BEGIN
(** * Lala: the Android voice-assistant facade and the Vosk wrapper

    A shallow embedding of [android_adapter/integration.py]
    ([LalaAssistant] and the functions of the module), of
    [android_adapter/vosk_integration.py] ([VoskRecognizer]), of the
    services of [core.py], the engine of [tts_integration.py] and the entry
    point [main.py], with the Python values and string operations they
    rely on. *)

From Stdlib Require Import String Ascii DecimalString.
From Stdlib Require Import NArith ZArith QArith Bool Lia List.
Import ListNotations.
Local Open Scope bool_scope.
Local Close Scope Q_scope.
Local Open Scope list_scope.
Set Warnings "-register-all".

(** ** Python strings, values and exceptions *)

Module Py.

(** A [str] is a sequence of Unicode code points. *)
Definition pystr := list N.

(** An ASCII literal of the source as a [pystr]. *)
Definition lit (s : string) : pystr :=
  map N_of_ascii (list_ascii_of_string s).

Fixpoint str_eqb (a b : pystr) : bool :=
  match a, b with
  | [], [] => true
  | x :: a', y :: b' => N.eqb x y && str_eqb a' b'
  | _, _ => false
  end.

(** The simple lower-case mappings of the Unicode Character Database, as
    runs [(first, last, step, image)]: the code points [first],
    [first + step], ... up to [last] map to [image], [image + step], ...
    The data is that of Unicode 14.0, which CPython 3.11 carries. *)
Definition lowercase_runs : list (N * N * N * N) :=
  [ (65, 90, 1, 97); (192, 214, 1, 224); (216, 222, 1, 248);
    (256, 302, 2, 257); (306, 310, 2, 307); (313, 327, 2, 314);
    (330, 374, 2, 331); (376, 376, 1, 255); (377, 381, 2, 378);
    (385, 385, 1, 595); (386, 388, 2, 387); (390, 390, 1, 596);
    (391, 391, 1, 392); (393, 394, 1, 598); (395, 395, 1, 396);
    (398, 398, 1, 477); (399, 399, 1, 601); (400, 400, 1, 603);
    (401, 401, 1, 402); (403, 403, 1, 608); (404, 404, 1, 611);
    (406, 406, 1, 617); (407, 407, 1, 616); (408, 408, 1, 409);
    (412, 412, 1, 623); (413, 413, 1, 626); (415, 415, 1, 629);
    (416, 420, 2, 417); (422, 422, 1, 640); (423, 423, 1, 424);
    (425, 425, 1, 643); (428, 428, 1, 429); (430, 430, 1, 648);
    (431, 431, 1, 432); (433, 434, 1, 650); (435, 437, 2, 436);
    (439, 439, 1, 658); (440, 440, 1, 441); (444, 444, 1, 445);
    (452, 452, 1, 454); (453, 453, 1, 454); (455, 455, 1, 457);
    (456, 456, 1, 457); (458, 458, 1, 460); (459, 475, 2, 460);
    (478, 494, 2, 479); (497, 497, 1, 499); (498, 500, 2, 499);
    (502, 502, 1, 405); (503, 503, 1, 447); (504, 542, 2, 505);
    (544, 544, 1, 414); (546, 562, 2, 547); (570, 570, 1, 11365);
    (571, 571, 1, 572); (573, 573, 1, 410); (574, 574, 1, 11366);
    (577, 577, 1, 578); (579, 579, 1, 384); (580, 580, 1, 649);
    (581, 581, 1, 652); (582, 590, 2, 583); (880, 882, 2, 881);
    (886, 886, 1, 887); (895, 895, 1, 1011); (902, 902, 1, 940);
    (904, 906, 1, 941); (908, 908, 1, 972); (910, 911, 1, 973);
    (913, 929, 1, 945); (931, 939, 1, 963); (975, 975, 1, 983);
    (984, 1006, 2, 985); (1012, 1012, 1, 952); (1015, 1015, 1, 1016);
    (1017, 1017, 1, 1010); (1018, 1018, 1, 1019); (1021, 1023, 1, 891);
    (1024, 1039, 1, 1104); (1040, 1071, 1, 1072); (1120, 1152, 2, 1121);
    (1162, 1214, 2, 1163); (1216, 1216, 1, 1231); (1217, 1229, 2, 1218);
    (1232, 1326, 2, 1233); (1329, 1366, 1, 1377); (4256, 4293, 1, 11520);
    (4295, 4295, 1, 11559); (4301, 4301, 1, 11565);
    (5024, 5103, 1, 43888); (5104, 5109, 1, 5112); (7312, 7354, 1, 4304);
    (7357, 7359, 1, 4349); (7680, 7828, 2, 7681); (7838, 7838, 1, 223);
    (7840, 7934, 2, 7841); (7944, 7951, 1, 7936); (7960, 7965, 1, 7952);
    (7976, 7983, 1, 7968); (7992, 7999, 1, 7984); (8008, 8013, 1, 8000);
    (8025, 8031, 2, 8017); (8040, 8047, 1, 8032); (8072, 8079, 1, 8064);
    (8088, 8095, 1, 8080); (8104, 8111, 1, 8096); (8120, 8121, 1, 8112);
    (8122, 8123, 1, 8048); (8124, 8124, 1, 8115); (8136, 8139, 1, 8050);
    (8140, 8140, 1, 8131); (8152, 8153, 1, 8144); (8154, 8155, 1, 8054);
    (8168, 8169, 1, 8160); (8170, 8171, 1, 8058); (8172, 8172, 1, 8165);
    (8184, 8185, 1, 8056); (8186, 8187, 1, 8060); (8188, 8188, 1, 8179);
    (8486, 8486, 1, 969); (8490, 8490, 1, 107); (8491, 8491, 1, 229);
    (8498, 8498, 1, 8526); (8544, 8559, 1, 8560); (8579, 8579, 1, 8580);
    (9398, 9423, 1, 9424); (11264, 11311, 1, 11312);
    (11360, 11360, 1, 11361); (11362, 11362, 1, 619);
    (11363, 11363, 1, 7549); (11364, 11364, 1, 637);
    (11367, 11371, 2, 11368); (11373, 11373, 1, 593);
    (11374, 11374, 1, 625); (11375, 11375, 1, 592);
    (11376, 11376, 1, 594); (11378, 11378, 1, 11379);
    (11381, 11381, 1, 11382); (11390, 11391, 1, 575);
    (11392, 11490, 2, 11393); (11499, 11501, 2, 11500);
    (11506, 11506, 1, 11507); (42560, 42604, 2, 42561);
    (42624, 42650, 2, 42625); (42786, 42798, 2, 42787);
    (42802, 42862, 2, 42803); (42873, 42875, 2, 42874);
    (42877, 42877, 1, 7545); (42878, 42886, 2, 42879);
    (42891, 42891, 1, 42892); (42893, 42893, 1, 613);
    (42896, 42898, 2, 42897); (42902, 42920, 2, 42903);
    (42922, 42922, 1, 614); (42923, 42923, 1, 604);
    (42924, 42924, 1, 609); (42925, 42925, 1, 620);
    (42926, 42926, 1, 618); (42928, 42928, 1, 670);
    (42929, 42929, 1, 647); (42930, 42930, 1, 669);
    (42931, 42931, 1, 43859); (42932, 42946, 2, 42933);
    (42948, 42948, 1, 42900); (42949, 42949, 1, 642);
    (42950, 42950, 1, 7566); (42951, 42953, 2, 42952);
    (42960, 42960, 1, 42961); (42966, 42968, 2, 42967);
    (42997, 42997, 1, 42998); (65313, 65338, 1, 65345);
    (66560, 66599, 1, 66600); (66736, 66771, 1, 66776);
    (66928, 66938, 1, 66967); (66940, 66954, 1, 66979);
    (66956, 66962, 1, 66995); (66964, 66965, 1, 67003);
    (68736, 68786, 1, 68800); (71840, 71871, 1, 71872);
    (93760, 93791, 1, 93792); (125184, 125217, 1, 125218) ]%N.
(** * Microblog backend (backend/main.py): a shallow embedding

    The program is a FastAPI application over three SQLAlchemy tables
    (users, posts, likes) stored in SQLite.  The embedding keeps the three
    tables as lists of rows in insertion order, every request handler as a
    function from the database to a result and a new database, and the
    exceptions a handler can end with as an explicit error type. *)

From Stdlib Require Import ZArith String Ascii List.
From stdpp Require Import base tactics option list strings gmap sorting.

Local Open Scope Z_scope.
Local Open Scope string_scope.

(** ** Rows of the three tables (main.py, lines 30-55) *)

Module UserDB.
Record t : Type := Build { id : string; username : string; password : string }.
End UserDB.

Module PostDB.
Record t : Type := Build {
  id : string;
  text : string;
  timestamp : Z;
  owner_id : string;
  owner_username : string
}.
End PostDB.

Module LikeDB.
Record t : Type := Build { id : Z; user_id : string; post_id : string }.
End LikeDB.

(** ** Pydantic models (lines 58-78) *)

Module Post.
Record t : Type := Build {
  id : string;
  text : string;
  timestamp : Z;
  owner_id : string;
  owner_username : string
}.
(** [orm_mode]: the response model is read off the row, field by field. *)
Definition from_orm (p : PostDB.t) : t :=
  Build (PostDB.id p) (PostDB.text p) (PostDB.timestamp p)
        (PostDB.owner_id p) (PostDB.owner_username p).
End Post.

Module PostCreate.
Record t : Type := Build { text : string }.
End PostCreate.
END
→ **What is being asked**:
Everything from the line containing "Module UserDB." through the end of the entries above should be retyped exactly, and nothing else.

→ **Solution to the problem**:
Module UserDB.
Record t : Type := Build { id : string; username : string; password : string }.
End UserDB.

Module PostDB.
Record t : Type := Build {
  id : string;
  text : string;
  timestamp : Z;
  owner_id : string;
  owner_username : string
}.
End PostDB.

Module LikeDB.
Record t : Type := Build { id : Z; user_id : string; post_id : string }.
End LikeDB.

(** ** Pydantic models (lines 58-78) *)

Module Post.
Record t : Type := Build {
  id : string;
  text : string;
  timestamp : Z;
  owner_id : string;
  owner_username : string
}.
(** [orm_mode]: the response model is read off the row, field by field. *)
Definition from_orm (p : PostDB.t) : t :=
  Build (PostDB.id p) (PostDB.text p) (PostDB.timestamp p)
        (PostDB.owner_id p) (PostDB.owner_username p).
End Post.

Module PostCreate.
Record t : Type := Build { text : string }.
End PostCreate.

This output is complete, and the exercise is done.